LAUSR

The Heidenhain variant of Creutzfeld-Jakob disease (HvCJD) is a relentlessly progressive and fatal neurodegenerative disorder characterised by prominent visual features early in its clinical course. However, seizures are uncommonly reported in HvCJD. The case history of a patient admitted to our institution with HvCJD and seizures is described followed by a systematic review of the association between HvCJD and seizures. A systematic search of the databases Medline, PubMed, and PsycInfo was conducted, from inception to November 2019, using keywords relating to 'Creutzfeldt-Jakob disease' and 'Heidenhain variant', to ascertain the frequency of seizures in HvCJD, as well as, seizure semiology and electrographic features. The Preferred Items Reporting for Systematic Reviews and Meta-Analyses (PRISMA) guidelines were followed in the construction of this systematic review. All studies, including case reports of patients who met the diagnostic criteria for HvCJD where details pertaining to clinical presentation, imaging, biochemical and EEG findings were available were included. There were 46 articles reporting on a total of 73 patients. Seizures occurred in only four out of 73 cases (5.5%). The semiology of these seizures were focal motor seizures with or without secondary generalisation and occipital lobe seizures.
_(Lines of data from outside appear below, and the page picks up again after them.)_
(** X21: the label of the button of a reference, [idTitleMap[rid] || rid].
    For an id that [Object.prototype] does not have, it is the title of
    the last record of the array that has this id, when this record has a
    title that is not empty, and the id itself otherwise, also when no
    record has this id.  For an id that [Object.prototype] has, it is the
    inherited object when no record has this id, and always for
    [__proto__].  It is never the empty string. *)
Theorem ref_label_spec data rid :
  rid <> [] ->
  let label := ref_label (fold_left add_entry data ∅) rid in
  (inherited rid = false ->
   label = Prim match last (with_id rid data) with
                | Some (Some e) =>
                    match entry_title e with
                    | Some (c :: t) => c :: t
                    | _ => rid
                    end
                | _ => rid
                end)
  /\ (inherited rid = true -> with_id rid data = [] \/ rid = proto ->
      label = Proto rid)
  /\ label <> Prim [].
Proof.
  intros Hrid label. subst label. unfold ref_label, get_or.
  destruct (decide (rid = proto)) as [->|Hp].
  { rewrite add_entries_proto, lookup_empty. by repeat split. }
  rewrite (add_entries_lookup _ _ _ Hrid Hp), lookup_empty.
  split; [|split].
  - intros ->. destruct (last (with_id rid data)) as [[e|]|]; try done.
    destruct (entry_title e) as [[|c t]|]; try done; by destruct rid.
  - intros -> [->|?]; done.
  - destruct (last (with_id rid data)) as [[e|]|].
    + destruct (entry_title e) as [[|c t]|]; try done; by destruct rid.
    + destruct (inherited rid); [done|]. by intros [=].
    + destruct (inherited rid); [done|]. by intros [=].
Qed.

End title_cache.

Section mode.

Lemma saved_mode_stored mode page :
  mode <> ""%string ->
  localStorage page !! "researcher_mode"%string = Some mode ->
  saved_mode page = mode.
Proof. unfold saved_mode. intros Hne ->. by destruct mode. Qed.

(** X22: the mode that a page stored last is the mode that the pages
    start with: after [setMode] or the [setMode] of results.js wrote a
    mode that is not the empty string, [initMode] of app.js with this
    storage sets this mode again and leaves the storage as it is, and so
    does results.js when the address holds a query that is not blank; on
    a blank query results.js returns before it comes to the mode, and the
    page stays as it is.  With nothing stored the mode is 'beginner', and
    the two buttons are never both active. *)
Theorem mode_survives_reload mode page page' :
  mode <> ""%string ->
  localStorage page' = localStorage (setMode mode page)
  \/ localStorage page' = localStorage (setMode_results mode page) ->
  initMode page' = setMode mode page'
  /\ (forall q, trim (default [] q) <> [] ->
        init_results q page' = setMode_results mode page')
  /\ (forall q, trim (default [] q) = [] -> init_results q page' = page')
  /\ localStorage (initMode page') = localStorage page'
  /\ (forall p, localStorage p !! "researcher_mode"%string = None ->
        data_mode (initMode p) = "beginner"%string
        /\ beginner_active (initMode p) = true)
  /\ (forall m p,
        beginner_active (setMode m p) && researcher_active (setMode m p)
        = false).
Proof.
  intros Hne Hstore.
  assert (localStorage page' !! "researcher_mode"%string = Some mode) as Hget.
  { destruct Hstore as [-> | ->]; simpl; apply lookup_insert_eq. }
  assert (saved_mode page' = mode) as Hsaved by by apply saved_mode_stored.
  unfold initMode, init_results. rewrite Hsaved.
  split; [done|]. split; [|split; [|split; [|split]]].
  - intros q Hq. by destruct (trim (default [] q)).
  - by intros q ->.
  - simpl. by apply insert_id.
  - intros p Hp. unfold saved_mode. by rewrite Hp.
  - intros m p. simpl. repeat case_bool_decide; try done.
    subst. discriminate.
Qed.
Lemma criteria_key_set_decides_witness :
  answers (canned (Some Scenario.four_keys_raw)) "Customer: hello"
    Scenario.four_keys_raw /\
  re_search JSON_SPAN Scenario.four_keys_raw = Some Scenario.four_keys_raw /\
  Json.loads Scenario.four_keys_raw = inr (JObj Scenario.four_keys_fields) /\
  dict_has "overall_score" Scenario.four_keys_fields = true /\
  dict_get "criteria_scores" Scenario.four_keys_fields
  = Some (JObj Scenario.four_scores) /\
  ~ (forall k, In k (dict_keys Scenario.four_scores) <-> In k QA_CRITERIA) /\
  evaluate_ticket (canned (Some Scenario.four_keys_raw)) "Customer: hello"
  = Raises CriteriaMismatch.
Proof.
  assert (Ha : answers (canned (Some Scenario.four_keys_raw)) "Customer: hello"
                 Scenario.four_keys_raw).
  { exists {| text := Some Scenario.four_keys_raw |}. split; reflexivity. }
  assert (Hs : re_search JSON_SPAN Scenario.four_keys_raw
               = Some Scenario.four_keys_raw)
    by (vm_compute; reflexivity).
  assert (Hl : Json.loads Scenario.four_keys_raw
               = inr (JObj Scenario.four_keys_fields))
    by (vm_compute; reflexivity).
  assert (Hne : ~ (forall k, In k (dict_keys Scenario.four_scores)
                             <-> In k QA_CRITERIA)).
  { intros H. assert (Hin : In "escalation_awareness" QA_CRITERIA)
      by (simpl; tauto).
    apply H in Hin. simpl in Hin.
    repeat (destruct Hin as [Hin|Hin]; [discriminate|]). exact Hin. }
  repeat (split; [first [exact Ha | exact Hs | exact Hl | exact Hne
                        | reflexivity]|]).
  exact (proj1 (proj2
    (criteria_key_set_decides _ "Customer: hello" _ _ _ _
       Ha Hs Hl eq_refl eq_refl)) Hne).
Defined.

(** C6. For every parsed JSON object that holds [criteria_scores] but not
    [overall_score], or [overall_score] but not [criteria_scores],
    [evaluate_ticket] raises the error of line 74, whatever
    [criteria_scores] is: the criteria are not looked at before. *)
Theorem missing_key_raises
    (generate_content : string -> option response)
    (ticket_text raw span : string)
    (fields : list (string * json)) :
  answers generate_content ticket_text raw ->
  re_search JSON_SPAN raw = Some span ->
  Json.loads span = inr (JObj fields) ->
  (dict_has "criteria_scores" fields = true /\
   dict_has "overall_score" fields = false) \/
  (dict_has "criteria_scores" fields = false /\
   dict_has "overall_score" fields = true) ->
  evaluate_ticket generate_content ticket_text
  = Raises (MissingKeys (JObj fields)) /\
  evaluate_ticket (canned (Some Scenario.no_overall_raw)) ticket_text
  = Raises (MissingKeys Scenario.no_overall_data) /\
  evaluate_ticket (canned (Some Scenario.scalar_no_overall_raw)) ticket_text
  = Raises (MissingKeys (JObj [("criteria_scores", JInt 5)])) /\
  evaluate_ticket (canned (Some Scenario.no_scores_raw)) ticket_text
  = Raises (MissingKeys (JObj [("overall_score", JInt 18)])).
Proof.
  intros Hans Hspan Hloads Hkeys.
  rewrite (evaluate_ticket_answers _ _ _ Hans), (evaluate_raw_span _ _ Hspan).
  unfold parse_and_validate. rewrite Hloads, validate_dict.
  split; [|repeat split; vm_compute; reflexivity].
  destruct Hkeys as [[-> ->]|[-> ->]]; reflexivity.
Qed.
(** [re.sub('fail_', '', x)]: every non-overlapping occurrence of
    the literal pattern is deleted, scanning left to right. *)
Fixpoint re_sub_fail_ (x : string) : string :=
  match x with
  | String "f" (String "a" (String "i" (String "l" (String "_" rest)))) =>
      re_sub_fail_ rest
  | String c rest => String c (re_sub_fail_ rest)
  | EmptyString => EmptyString
  end.

(** [str(n)] for integers and the [f'PC{i}'] format. *)
Definition str_of_Z (n : Z) : string := NilEmpty.string_of_int (Z.to_int n).
Definition str_of_nat (n : nat) : string := NilEmpty.string_of_uint (Nat.to_uint n).

(** [sep.join(xs)] *)
Fixpoint join (sep : string) (xs : list string) : string :=
  match xs with
  | [] => ""
  | [x] => x
  | x :: rest => x ++ sep ++ join sep rest
  end.

End PyStr.

(** ** Data model *)

Inductive ReferenceGenome := GRCh37 | GRCh38.

#[global] Instance ReferenceGenome_eq_dec : EqDecision ReferenceGenome.
Proof. solve_decision. Defined.

Record Locus := mkLocus {
  contig : string;
  position : Z;
  reference_genome : ReferenceGenome
}.

#[global] Instance Locus_eq_dec : EqDecision Locus.
Proof. solve_decision. Defined.

(** Row key of a matrix table: [(locus, alleles)]. *)
Definition RowKey : Type := Locus * list string.

(** A diploid call: the two allele indices, 0 being the reference. *)
Record Call := mkCall { allele1 : nat; allele2 : nat }.

#[global] Instance Call_eq_dec : EqDecision Call.
Proof. solve_decision. Defined.

(** [GT.n_alt_alleles()]: the number of non-reference alleles. *)
Definition n_alt_alleles (c : Call) : Z :=
  (if decide (allele1 c = 0%nat) then 0 else 1) +
  (if decide (allele2 c = 0%nat) then 0 else 1).

(** A column: the sample id [s] and the part of the [sample_filters]
    struct the script reads; a Hail field may be missing. *)
Record Col := mkCol {
  s : string;
  qc_metrics_filters : option (gset string)
}.

#[global] Instance Col_eq_dec : EqDecision Col.
Proof. solve_decision. Defined.

(** A row: key, the variant [filters] set and the [GT] entries, one
    per column ([None] is a missing call). *)
Record Row := mkRow {
  locus : Locus;
  alleles : list string;
  filters : option (gset string);
  GT : list (option Call)
}.

#[global] Instance Row_eq_dec : EqDecision Row.
Proof. solve_decision. Defined.

Definition row_key (r : Row) : RowKey := (locus r, alleles r).

(** [sample_filters_fields] are the field names of the column struct
    [sample_filters], what iterating [mt['sample_filters']] yields. *)
Record MatrixTable := mkMT {
  sample_filters_fields : list string;
  cols : list Col;
  rows : list Row
}.

#[global] Instance MatrixTable_eq_dec : EqDecision MatrixTable.
Proof. solve_decision. Defined.

(** A line of the target SNP list after [hl.str(chr)], [hl.int(pos)]. *)
Record SnpEntry := mkSnp {
  chr : string;
  pos : Z;
  ref : string;
  alt : string
}.

(** Tables produced by the PCA stage. *)
Record ScoreRow := mkScore { score_s : string; scores : list Q }.
(** On a file that loads, without a [local_timestamp] column and whose
    header is not replaced (it has not 27 names), no row is in any window:
    the count is 0 for a window that pandas represents and the ratio is
    [+0.0] for a clock at least five minutes into the range of pandas,
    whatever the fraud flags. *)
Theorem missing_timestamp_column_zero (header : list string)
  (body : list (list string)) (now hours : Z) (df : DataFrame) :
  has_column "local_timestamp" header = false ->
  List.length header <> 27%nat ->
  load_data (Table header body) now = Ok df ->
  (- 2 ^ 63 < hours * 3600000000000 < 2 ^ 63 ->
   - 2 ^ 63 < now - hours * 3600000000000 < 2 ^ 63 ->
   get_fraud_count (Table header body) now hours = Ok 0%nat) /\
  (- 2 ^ 63 < now - 300000000000 < 2 ^ 63 ->
   get_fraud_ratio_5min (Table header body) now = Ok (S754_zero false)).
Proof.
  intros Hno Hlen Hdf.
  assert (Hrep : repair_header header = header).
  { unfold repair_header. rewrite Hno. cbn [negb andb].
    destruct (Nat.eqb_spec (List.length header) (List.length EXPECTED_COLS))
      as [E|E]; [|reflexivity].
    now contradiction Hlen. }
  assert (Hst : forall cutoff r, In r (rows df) -> since cutoff r = false).
  { destruct (load_data_frame _ _ _ _ Hdf) as [flags [lat [lon [_ [_ ->]]]]].
    rewrite Hrep. cbn [rows].
    intros cutoff r Hr. apply assemble_In in Hr.
    destruct Hr as [i [raw [_ ->]]]. unfold since. cbn [local_timestamp].
    unfold stamp_column, column.
    destruct (index_of "local_timestamp" header) eqn:E.
    - assert (has_column "local_timestamp" header = true)
        by (apply index_of_has_column; congruence).
      congruence.
    - now rewrite nth_map_const. }
  split.
  - intros Hd Hc. rewrite (get_fraud_count_in_range _ now hours _ Hdf Hd Hc).
    unfold count. rewrite filter_none; [reflexivity|].
    intros r Hr. rewrite (Hst _ r Hr). apply andb_false_r.
  - intros Hnow. rewrite (get_fraud_ratio_in_range _ now _ Hdf Hnow).
    rewrite filter_none; [reflexivity|]. intros r. apply Hst.
Qed.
Imaging and electrographic findings were most commonly abnormal in the posterior cerebral cortices (in particular the occipital and occipito-parietal regions). This systematic review suggests that seizures are uncommon in HvCJD despite the frequency of imaging and electrographic abnormalities in the posterior cerebral regions. A key limitation of this systematic review is the variability of publications in terms of incomplete reporting of clinical data, in particular potential under-reporting of seizures, as well as follow up, which may have contributed to the lower frequency of seizures reported in patients with HvCJD.